Nor was it _that_ wide, it easily fit into an xterm, even on my laptop.
Peter Zijlstra wrote:
> On Thu, 2007-06-07 at 02:17 +0200, Martin Peschke wrote:
>> Ingo Molnar wrote:
>>> * Martin Peschke <[email protected]> wrote:
>>>
>>>> The output has changed from a terribly wide table to an enormously
>>>> long list (just the generic way the statistics code prints data).
>>> Sigh, why dont you _ask_ before doing such stuff?
>> A nice diffstat is always worth a try, isn't it?
>> And I see other reasons for code sharing.

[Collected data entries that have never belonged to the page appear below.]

(** * The accumulator helpers of osmoutils/accum

    A shallow embedding of [osmoutils/accum/accum_helpers.go]
    ([initOrUpdatePosition], [getPosition], [getTotalRewards],
    [validateAccumulatorValue]) together with the parts of the cosmos-sdk
    decimal-coin library and of the store helpers they call, followed by the
    properties of the reward engine. *)

From Stdlib Require Import ZArith Lia String List.
From stdpp Require Import gmap strings list fin_maps.
Import ListNotations.

Local Open Scope Z_scope.

(** ** Outcomes of Go code that may panic *)

Inductive result (A : Type) : Type :=
| Ok (a : A)
| Panic (msg : string).
Arguments Ok {A} a.
Arguments Panic {A} msg.

Definition bind {A B : Type} (r : result A) (k : A -> result B) : result B :=
  match r with
  | Ok a => k a
  | Panic msg => Panic msg
  end.

Notation "'let*' x ':=' r 'in' k" := (bind r (fun x => k))
  (at level 10, x name, r at level 100, k at level 200).

(** ** cosmos-sdk decimal coins *)

Module sdk.

(** Modelled from the spec: [sdk.Dec], the decimal type of the cosmos-sdk
    (types/decimal.go, a library outside this repository), which the spec
    leaves to that library.  A decimal is a fixed-point number of 18
    decimals, held as the integer number of units of 10^-18 (the [big.Int]
    inside a [Dec]): one is [10^18], a half [5 * 10^17].  Sums, negations and
    sign tests work on that integer; a product or a quotient is rounded back
    to 18 decimals and panics past [maxDecBitLen] bits.  Sums are those of
    the integers: the panic of the library on a sum past [maxDecBitLen] bits
    is not modelled, [rewardsInRange] below states the range in which none
    occurs. *)
Definition Dec : Type := Z.
(** * sec-intel: the streaming query client of [SECAnalyzer]

    A shallow embedding of [handleSubmit] from
    [src/app/components/SECAnalyzer.tsx]: the submit guard, the
    cancellation of the previous request, the read loop with its carry-over
    buffer, the per-line dispatch on the [data: ] prefix and on the fields of
    the decoded payload, and the [catch]/[finally] blocks.

    The platform is modelled first (JavaScript strings, [TextDecoder],
    [JSON.parse], the coercions applied to a payload), then the handler, then
    the event loop in which several invocations of [handleSubmit] coexist.
    The older [SECAnalyzer.jsx] is embedded beside it for comparison. *)

From Stdlib Require Import List NArith ZArith Bool Lia.
From Stdlib Require Import Strings.String Strings.Ascii Strings.Byte.
Import ListNotations.

Local Open Scope N_scope.

(** ** JavaScript strings

    A JavaScript string is a sequence of UTF-16 code units. *)

Module JsString.

Definition jsstring := list N.

(** An ASCII literal of the source, as code units. *)
Definition lit (s : string) : jsstring :=
  map N_of_ascii (list_ascii_of_string s).

Fixpoint eqb (a b : jsstring) : bool :=
  match a, b with
  | [], [] => true
  | x :: a', y :: b' => (x =? y) && eqb a' b'
  | _, _ => false
  end.

(** [s.startsWith(p)] *)
Fixpoint startsWith (s p : jsstring) {struct p} : bool :=
  match p with
  | [] => true
  | y :: p' =>
      match s with
      | x :: s' => (x =? y) && startsWith s' p'
      | [] => false
      end
  end.

(** [s.slice(n)] for a non-negative [n]. *)
Definition slice (n : nat) (s : jsstring) : jsstring := skipn n s.

(** The code units [String.prototype.trim] strips: ECMAScript's WhiteSpace
    and LineTerminator productions. *)
Definition is_white_space (c : N) : bool :=
  (c =? 9) || (c =? 10) || (c =? 11) || (c =? 12) || (c =? 13) || (c =? 32)
  || (c =? 160) || (c =? 5760) || ((8192 <=? c) && (c <=? 8202))
  || (c =? 8232) || (c =? 8233) || (c =? 8239) || (c =? 8287)
  || (c =? 12288) || (c =? 65279).

Fixpoint trimStart (s : jsstring) : jsstring :=
  match s with
  | c :: s' => if is_white_space c then trimStart s' else s
  | [] => []
  end.

Definition trimEnd (s : jsstring) : jsstring := rev (trimStart (rev s)).

(** [s.trim()] *)
Definition trim (s : jsstring) : jsstring := trimEnd (trimStart s).

(** The line feed on which the stream is split. *)
Definition LF : N := 10.

(** [s.split('\n')]: never empty, the last element is what follows the
    last line feed. *)
Fixpoint split_lines (s : jsstring) : list jsstring :=
  match s with
  | [] => [[]]
  | c :: s' =>
      if c =? LF then [] :: split_lines s'
      else match split_lines s' with
           | l :: ls => (c :: l) :: ls
           | [] => [[c]]
           end
  end.

(** What [lines.pop() || ''] returns, and what is left in [lines]. *)
Definition pop_or_empty (lines : list jsstring) : jsstring := last lines [].
Definition after_pop (lines : list jsstring) : list jsstring := removelast lines.

End JsString.
Export JsString.
Arguments lit s%_string.


(** ** [TextDecoder]

    [new TextDecoder()] decodes UTF-8 in replacement mode. With
    [{ stream: true }] its state survives from one call of [decode] to the
    next: the bytes of an unfinished sequence, and whether the first code
    point (a byte order mark is dropped there) has been seen. *)

Module TextDecoder.

Record state := {
  code_point : N;
  bytes_seen : N;
  bytes_needed : N;
  lower_boundary : N;
  upper_boundary : N;
  bom_seen : bool
}.

Definition initial : state :=
  {| code_point := 0; bytes_seen := 0; bytes_needed := 0;
     lower_boundary := 0x80; upper_boundary := 0xBF; bom_seen := false |}.

Definition between (lo hi b : N) : bool := (lo <=? b) && (b <=? hi).

Definition REPLACEMENT : N := 0xFFFD.

Definition expect (st : state) (needed cp lo hi : N) : state :=
  {| code_point := cp; bytes_seen := 0; bytes_needed := needed;
     lower_boundary := lo; upper_boundary := hi; bom_seen := bom_seen st |}.

Definition reset (st : state) : state := expect st 0 0 0x80 0xBF.

(** A byte met when no sequence is open. *)
Definition lead (st : state) (b : N) : state * list N :=
  if b <=? 0x7F then (st, [b])
  else if between 0xC2 0xDF b then (expect st 1 (N.land b 0x1F) 0x80 0xBF, [])
  else if between 0xE0 0xEF b then
    (expect st 2 (N.land b 0xF)
       (if b =? 0xE0 then 0xA0 else 0x80) (if b =? 0xED then 0x9F else 0xBF), [])
  else if between 0xF0 0xF4 b then
    (expect st 3 (N.land b 0x7)
       (if b =? 0xF0 then 0x90 else 0x80) (if b =? 0xF4 then 0x8F else 0xBF), [])
  else (st, [REPLACEMENT]).

(** The decoder's handler for one byte: the code points it emits, an error
    being the replacement character. A byte that cannot continue the open
    sequence ends it with an error and is handled again as a lead byte. *)
Definition handler (st : state) (b : N) : state * list N :=
  if bytes_needed st =? 0 then lead st b
  else if negb (between (lower_boundary st) (upper_boundary st) b) then
    let (st', out) := lead (reset st) b in (st', REPLACEMENT :: out)
  else
    let cp := N.lor (N.shiftl (code_point st) 6) (N.land b 0x3F) in
    let seen := bytes_seen st + 1 in
    if seen =? bytes_needed st then (reset st, [cp])
    else ({| code_point := cp; bytes_seen := seen;
             bytes_needed := bytes_needed st;
             lower_boundary := 0x80; upper_boundary := 0xBF;
             bom_seen := bom_seen st |}, []).

(** The first code point of the stream is dropped when it is U+FEFF. *)
Fixpoint strip_bom (seen : bool) (cps : list N) : bool * list N :=
  match cps with
  | [] => (seen, [])
  | cp :: cps' =>
      if seen then (true, cps)
      else if cp =? 0xFEFF then strip_bom true cps'
      else (true, cps)
  end.

(** A code point as UTF-16 code units. *)
Definition code_units (cp : N) : jsstring :=
  if cp <? 0x10000 then [cp]
  else let c := cp - 0x10000 in
       [0xD800 + N.shiftr c 10; 0xDC00 + N.land c 0x3FF].

Definition step (st : state) (b : byte) : state * jsstring :=
  let (st1, cps) := handler st (Byte.to_N b) in
  let (seen, cps') := strip_bom (bom_seen st1) cps in
  ({| code_point := code_point st1; bytes_seen := bytes_seen st1;
      bytes_needed := bytes_needed st1;
      lower_boundary := lower_boundary st1;
      upper_boundary := upper_boundary st1; bom_seen := seen |},
   flat_map code_units cps').

(** [decoder.decode(value, { stream: true })] *)
Fixpoint decode (st : state) (value : list byte) : state * jsstring :=
  match value with
  | [] => (st, [])
  | b :: value' =>
      let (st1, out1) := step st b in
      let (st2, out2) := decode st1 value' in
      (st2, out1 ++ out2)
  end.

(** [decoder.decode(value)]: the call stands alone; a sequence left open at
    the end of [value] is an error. *)
Definition decode_flush (value : list byte) : jsstring :=
  let (st, out) := decode initial value in
  if bytes_needed st =? 0 then out
  else out ++ snd (strip_bom (bom_seen st) [REPLACEMENT]).

End TextDecoder.


(** ** [JSON.parse] and the coercions applied to a payload *)

Module JSON.

(** A number of a JSON text, kept exact: [(-1)^negative * coefficient *
    10^exponent]. *)
Record number := { negative : bool; coefficient : N; exponent : Z }.

#[local] Set Warnings "-register-all".

Inductive value :=
| JNull
| JBool (b : bool)
| JNumber (n : number)
| JString (s : jsstring)
| JArray (elements : list value)
| JObject (members : list (jsstring * value)).

Definition ch (a : ascii) : N := N_of_ascii a.
Arguments ch a%_char.

(** JSON white space: space, tab, line feed, carriage return. *)
Definition is_ws (c : N) : bool :=
  (c =? 32) || (c =? 9) || (c =? 10) || (c =? 13).

Fixpoint skip_ws (s : jsstring) : jsstring :=
  match s with
  | c :: s' => if is_ws c then skip_ws s' else s
  | [] => []
  end.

>> Ah, and doing it has been actually quite simple once I had figured out
>> what the original code does. :-)
>>
>>> It is a terribly wide table because that makes it easily greppable
>> If one looks for contentions of "xtime_lock" within my enormously long list,
>> they could issue:
>>
>> grep -e "xtime_lock contentions" data
>>
>> and get
>>
>> xtime_lock contentions 0x17bd2 3327 account_ticks+0x96/0x184
>> xtime_lock contentions other 0
>>
>> for example.
>>
>> So how is this worse?
>
> How will you find the 5 most contended locks with 1 grep?
>
> It used to be:
> grep ":" /proc/lock_stat | head -n 5
grep "contention" data |sort -k 4 -n |tail -n 5
&rq->rq_lock_key contentions 0x34c04 613 task_rq_lock+0x64/0xb0
&zone->lock contentions 0x8322e 770 __free_pages_ok+0x1b2/0x534
&zone->lock contentions 0x82828 1017 free_pages_bulk+0x40/0x42c
xtime_lock contentions 0x17bd2 3327 account_ticks+0x96/0x184
&inode->i_mutex contentions 0x3273ee 8807 mutex_lock+0x3e/0x4c
Admittedly this gives you the top five contention points, as my prototype
tracks this without accounting the total number of contentions for a
given lock in another counter.
If the above command line isn't good enough, we could easily put a total
contentions counter for each lock back in (see lock_stat_info).
>
> lock stat is more about finding who is bad than examining a particular
> lock (of course in the process of fixing that lock, that does become
> interesting).
Sure. I guess that applies to most other statistics.
Bill Huey (hui) wrote:
> There are roughly about 400 locks in a normal kernel for a desktop. The
> list is rather cumbersome anyways so, IMO, it really should be handled
> by parsing tools, etc... There could be more properties attached to each
> lock especially if you intend to get this to work on -rt which need more
> things reported.
Adding stuff to an already wide table in a readable fashion is more difficult
than making a list longer.
Do mean I might submit this stuff for -rt?
* Martin Peschke <[email protected]> wrote:
> Admittedly this gives you the top five contention points, [...]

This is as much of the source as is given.